#### TASK PROMPT:
Whenever a line of the listing contains "visit", it counts; give the total number of such lines and nothing more.

#### LISTED RECORDS:
(* ===== verification/HomeLocation.v ===== *)
(** * The home location: [services/homeLocationStore.ts]

    The user's home is kept on the device as a scoped record of the identity store,
    sealed under the device key.  A record that does not parse to a location is
    erased. *)

From Stdlib Require Import Lia.
From S2P Require Import Prelude JsNumber JsString JsStringFacts JsCollection Json.
From S2P Require Import JsonFacts Nostr CryptoModel Platform IdentityStore.

Module HomeLocation.

(** [HomeLocation] of [store/uiSlice.ts] *)
Record HomeLocation : Type := mkHome { lat : num; lng : num; label : string }.

#[global] Instance HomeLocation_eq_dec : EqDecision HomeLocation.
Proof. solve_decision. Defined.

Definition VERSION : num := int 1.
Definition SCOPE : string := "home-location".

(** [{ version: VERSION, ...home }] *)
Definition home_to_json (h : HomeLocation) : json :=
  JObj [("version", JNum VERSION); ("lat", JNum (lat h)); ("lng", JNum (lng h));
        ("label", JStr (label h))].

Definition in_range (bound : Z) (x : num) : bool :=
  is_finite x && num_le (int (- bound)) x && num_le x (int bound).

Definition label_ok (s : string) : bool := (0 <? str_length (trim s))%Z && (str_length s <=? 500)%Z.

(** The fields of a value that is a home location. *)
Definition isHomeLocation (value : json) : option HomeLocation :=
  match value with
  | JObj fs =>
      v ← num_field value "version"; la ← num_field value "lat"; ln ← num_field value "lng";
      l ← str_field value "label";
      if (length fs =? 4)%nat && num_eqb v VERSION && in_range 90 la && in_range 180 ln && label_ok l
      then Some (mkHome la ln l) else None
  | _ => None
  end.

Section home.
Context `{Aes, Sha256, Random, NostrTools}.

Definition saveHomeLocation (home : HomeLocation) : prog World unit :=
  _ ← check (bool_decide (is_Some (isHomeLocation (home_to_json home)))) "Invalid home location";
  Vault.saveScopedDeviceRecord SCOPE (utf8_encode (stringify (home_to_json home))).

Definition clearHomeLocation : prog World unit := Vault.clearScopedDeviceRecord SCOPE.

(** [await clearHomeLocation().catch(() => undefined); return null] *)
Definition discard : prog World (option HomeLocation) :=
  _ ← try_catch clearHomeLocation (λ _, mret tt); mret None.

Definition loadHomeLocation : prog World (option HomeLocation) :=
  plaintext ← try_catch (Vault.loadScopedDeviceRecord SCOPE) (λ _, mret None);
  match plaintext with
  | None => mret None
  | Some plaintext =>
      match parse (utf8_decode plaintext) with
      | None => discard
      | Some decoded =>
          match isHomeLocation decoded with
          | None => discard
          | Some home => mret (Some home)
          end
      end
  end.

(** ** Facts *)

Definition valid (h : HomeLocation) : bool :=
  in_range 90 (lat h) && in_range 180 (lng h) && label_ok (label h).

Lemma isHomeLocation_to_json h :
  isHomeLocation (home_to_json h) = if valid h then Some h else None.
Proof. destruct h as [la ln l]. unfold isHomeLocation, home_to_json, valid. by json_fields. Qed.

Lemma isHomeLocation_valid v h : isHomeLocation v = Some h → valid h = true.
Proof.
  destruct v as [| | | | |fs]; try done. unfold isHomeLocation, valid.
  destruct (num_field (JObj fs) "version") as [v|]; [|done].
  destruct (num_field (JObj fs) "lat") as [la|]; [|done].
  destruct (num_field (JObj fs) "lng") as [ln|]; [|done].
  destruct (str_field (JObj fs) "label") as [l|]; [|done]. simpl.
  destruct (_ && label_ok l) eqn:E; [|done]. intros [= <-]. simpl.
  rewrite !andb_true_iff in *. naive_solver.
Qed.

(** The database without the home record. *)
Definition without_home (w : World) : gmap string IdentityValue :=
  delete (Vault.scoped_id SCOPE) (identity_db w).

Definition untouched_or_erased (w w' : World) : Prop :=
  identity_db w' = identity_db w ∨ identity_db w' = without_home w.

Lemma wp_discard w :
  wp discard (λ r w', r = None ∧ untouched_or_erased w w') (λ _ _, False) w.
Proof.
  unfold discard. wp_run. unfold clearHomeLocation, Vault.clearScopedDeviceRecord.
  apply Vault.wp_idbDelete; [|intros fs _; wp_run; split; [done|by left]].
  intros fs _. wp_run. split; [done|by right].
Qed.

Lemma wp_load_record w :
  wp (Vault.loadScopedDeviceRecord SCOPE) (λ _ w', identity_db w' = identity_db w)
    (λ _ w', identity_db w' = identity_db w) w.
Proof.
  unfold Vault.loadScopedDeviceRecord, Vault.idbGetKey, Vault.idbGetRecord. wp_run.
  apply Vault.wp_idbGet; [|done]. intros fs _.
  destruct (identity_db w !! Vault.WRAP_KEY_ID) as [[k|v b|m]|]; wp_run; try done;
    (apply Vault.wp_idbGet; [|done]); intros fs' _;
    wp_run; try done; destruct (identity_db w !! Vault.scoped_id SCOPE) as [[?|version blob|?]|];
    wp_run; try done.
  destruct (negb _ || _); wp_run; [done|]. unfold subtle_decrypt. wp_run.
  by destruct (aes_decrypt _ _ _ _).
Qed.

(** Loading the home location never throws.  What it yields has coordinates on the
    globe and a label that is not blank, and all it changes in the identity database is
    to erase the home record. *)
Theorem load_home_safe w :
  wp loadHomeLocation
    (λ r w', (∀ h, r = Some h → valid h = true) ∧ untouched_or_erased w w') (λ _ _, False) w.
Proof.
  unfold loadHomeLocation. wp_run.
  apply (wp_mono _ (λ _ w', identity_db w' = identity_db w) _ (λ _ w', identity_db w' = identity_db w));
    [apply wp_load_record| |].
  - intros [p|] w' Hw; [|wp_run; split; [done|by left]].
    assert (wp discard (λ r w', (∀ h, r = Some h → valid h = true) ∧ untouched_or_erased w w')
      (λ _ _, False) w') as Hd.
    { eapply wp_mono; [apply wp_discard| |done]. intros r w'' [-> Hu].
      split; [done|]. by unfold untouched_or_erased, without_home in *; rewrite <-Hw. }
    destruct (parse (utf8_decode p)) as [v|]; [|done].
    destruct (isHomeLocation v) as [h|] eqn:Hv; [|done]. wp_run.
    split; [|by left]. intros h' [= <-]. by eapply isHomeLocation_valid.
  - intros e w' Hw. wp_run. split; [done|by left].
Qed.

(** Only a valid location is saved, and a location that was saved is what every
    later visit loads from the same database. *)
Theorem home_location_roundtrip h w w' :
  Vault.keyed (identity_db w) → num_ok (lat h) = true → num_ok (lng h) = true →
  saveHomeLocation h w = (Ok tt, w') →
  valid h = true ∧ loadHomeLocation (set_faults [] w') = (Ok (Some h), set_faults [] w').
Proof.
  intros Hk Hla Hln Hrun. unfold saveHomeLocation in Hrun. run_inv Hrun.
  apply check_inv in Hrun0 as [Hv ->]. apply bool_decide_eq_true_1 in Hv.
  rewrite isHomeLocation_to_json in Hv. destruct (valid h) eqn:Hvalid; [|by destruct Hv].
  split; [done|]. apply Vault.scoped_record_roundtrip in Hrun; [|done|by destruct h].
  unfold loadHomeLocation.
  rewrite (bind_ok _ _ (set_faults [] w') (Some (utf8_encode (stringify (home_to_json h))))
    (set_faults [] w')) by (unfold try_catch; by rewrite Hrun).
  rewrite utf8_decode_encode, json_roundtrip.
  - by rewrite isHomeLocation_to_json, Hvalid.
  - unfold home_to_json. cbn [json_ok forallb snd]. by rewrite Hla, Hln.
Qed.

(** ** What the device holds *)

(** The home location a database holds, as a later visit reads it *)
Definition home_in (db : gmap string IdentityValue) : option HomeLocation :=
  match Vault.wrap_key db, db !! Vault.scoped_id SCOPE with
  | Some k, Some (IdRecord version blob) =>
      if negb (num_eqb version (int 1)) || (length blob <? 29)%nat then None
      else p ← Vault.open_blob k (utf8_encode SCOPE) blob; v ← parse (utf8_decode p); isHomeLocation v
  | _, _ => None
  end.

Lemma load_home_reads w :
  faults w = [] → Vault.keyed (identity_db w) → (loadHomeLocation w).1 = Ok (home_in (identity_db w)).
Proof.
  intros Hf Hk. assert (∀ w', faults w' = [] → (discard w').1 = Ok None) as Hd.
  { intros w' Hw. unfold discard, clearHomeLocation, Vault.clearScopedDeviceRecord, Vault.idbDelete,
      try_catch, mbind, prog_bind. by rewrite request_no_fault. }
  unfold loadHomeLocation, Vault.loadScopedDeviceRecord, Vault.idbGetKey, Vault.idbGetRecord, Vault.idbGet,
    try_catch, mbind, prog_bind. rewrite !request_no_fault by done. unfold gets. cbn -[parse isHomeLocation discard utf8_decode].
  unfold home_in, Vault.wrap_key. unfold Vault.keyed in Hk.
  destruct (identity_db w !! Vault.WRAP_KEY_ID) as [[k| |]|]; try done; cbn -[parse isHomeLocation discard utf8_decode]; rewrite !request_no_fault by done; cbn -[parse isHomeLocation discard utf8_decode];
    destruct (identity_db w !! Vault.scoped_id SCOPE) as [[|version blob|]|]; try done; cbn -[parse isHomeLocation discard utf8_decode].
  destruct (negb _ || _); [done|]. unfold subtle_decrypt, lift_outcome, Vault.open_blob. cbn -[parse isHomeLocation discard utf8_decode].
  destruct (aes_decrypt _ _ _ _) as [p|]; cbn -[parse isHomeLocation discard utf8_decode]; [|done]. destruct (parse (utf8_decode p)) as [v|]; cbn -[parse isHomeLocation discard utf8_decode]; [|by apply Hd].
  destruct (isHomeLocation v); [done|by apply Hd].
Qed.

(** Creating the wrap key changes nothing for the record. *)
Lemma wrapped_home db0 db k : Vault.keyed db0 → Vault.wrapped db0 db k → home_in db = home_in db0.
Proof.
  intros Hk Hw. unfold home_in. rewrite (Vault.wrapped_other _ _ _ (Vault.scoped_id SCOPE) Hw) by done.
  pose proof (Vault.wrapped_kept _ _ _ Hw) as [_ Hkeep].
  destruct (Vault.wrap_key db0) as [k0|] eqn:E; [by rewrite (Hkeep k0 eq_refl)|].
  unfold Vault.keyed, Vault.wrap_key in *. destruct (db0 !! Vault.WRAP_KEY_ID) as [[]|]; try done.
  destruct (db0 !! Vault.scoped_id SCOPE) as [[| |]|] eqn:Hs; try (by destruct (db !! Vault.WRAP_KEY_ID) as [[]|]).
  by destruct (Hk (Vault.scoped_id SCOPE) version blob).
Qed.

(** A record that opens to the text of a home is that home. *)
Lemma home_in_saved db k blob h :
  Vault.wrap_key db = Some k → (29 <= length blob)%nat →
  Vault.open_blob k (utf8_encode SCOPE) blob = Some (utf8_encode (stringify (home_to_json h))) →
  valid h = true → num_ok (lat h) = true → num_ok (lng h) = true →
  home_in (<[Vault.scoped_id SCOPE := IdRecord (int 1) blob]> db) = Some h.
Proof.
  intros Hk Hl Ho Hv Hla Hln. unfold home_in.
  assert (Vault.wrap_key (<[Vault.scoped_id SCOPE := IdRecord (int 1) blob]> db) = Some k) as ->.
  { unfold Vault.wrap_key in *. by rewrite lookup_insert_ne. }
  rewrite lookup_insert_eq, (proj2 (Nat.ltb_ge _ _)) by done.
  assert (negb (num_eqb (int 1) (int 1)) || false = false) as -> by done.
  rewrite Ho. unfold mbind, option_bind. rewrite utf8_decode_encode, json_roundtrip.
  - by rewrite isHomeLocation_to_json, Hv.
  - unfold home_to_json. cbn [json_ok forallb snd]. by rewrite Hla, Hln.
Qed.

(** Saving a home: the device holds it, or what it held before. *)
Lemma wp_saveHomeLocation h w :
  Vault.keyed (identity_db w) → num_ok (lat h) = true → num_ok (lng h) = true →
  wp (saveHomeLocation h)
    (λ _ w', Vault.keyed (identity_db w') ∧ valid h = true ∧ home_in (identity_db w') = Some h)
    (λ _ w', Vault.keyed (identity_db w') ∧ home_in (identity_db w') = home_in (identity_db w) ∧
       (faults w ≠ [] ∨ valid h = false)) w.
Proof.
  intros Hk Hla Hln. unfold saveHomeLocation. rewrite wp_bind, wp_check, isHomeLocation_to_json.
  destruct (valid h) eqn:Hv; cbn -[utf8_encode stringify]; [|by split_and!; [| |right]].
  apply (Vault.wp_save_record (Vault.scoped_id SCOPE)); [done|done| |].
  - intros w' k db blob _ Hw Ho Hl Hdb. rewrite Hdb. split_and!; [|done|].
    + eapply Vault.keyed_insert; [apply Hw|by eapply Vault.wrapped_keyed|done].
    + destruct Hw as [Hw _]. apply (home_in_saved _ k); [done| |done..].
      rewrite Hl. assert (utf8_encode (stringify (home_to_json h)) ≠ []) as Hne by by destruct h.
      revert Hne. clear. destruct (utf8_encode _); cbn; [done|lia].
  - intros w' Hf _ [->|[k Hw]]; [by split_and!; [| |left]|].
    split_and!; [by eapply Vault.wrapped_keyed|by eapply wrapped_home|by left].
Qed.

(** Clearing the home: the device holds none, or nothing has changed. *)
Lemma wp_clearHomeLocation w :
  Vault.keyed (identity_db w) →
  wp clearHomeLocation
    (λ _ w', Vault.keyed (identity_db w') ∧ home_in (identity_db w') = None)
    (λ _ w', faults w ≠ [] ∧ identity_db w' = identity_db w) w.
Proof.
  intros Hk. unfold clearHomeLocation, Vault.clearScopedDeviceRecord.
  apply Vault.wp_idbDelete; [|by intros]. intros fs _. cbn. split.
  - unfold Vault.keyed in *. rewrite lookup_delete_ne by done.
    destruct (identity_db w !! Vault.WRAP_KEY_ID) as [[]|]; try done.
    intros id version blob Hl. apply lookup_delete_Some in Hl as [_ Hl]. by eapply Hk.
  - unfold home_in. rewrite lookup_delete_eq. by destruct (Vault.wrap_key _).
Qed.

End home.

Definition nairobi : HomeLocation := mkHome (lit (-12921) 10000) (lit 368219 10000) "Home".

Lemma home_location_roundtrip_witness :
  let w' := (saveHomeLocation nairobi Vault.stored_world).2 in
  valid nairobi = true ∧ loadHomeLocation (set_faults [] w') = (Ok (Some nairobi), set_faults [] w').
Proof.
  apply (home_location_roundtrip nairobi Vault.stored_world).
  - vm_compute. reflexivity.
  - vm_compute. reflexivity.
  - vm_compute. reflexivity.
  - vm_compute. reflexivity.
Defined.

End HomeLocation.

#### WORKED SOLUTION:
2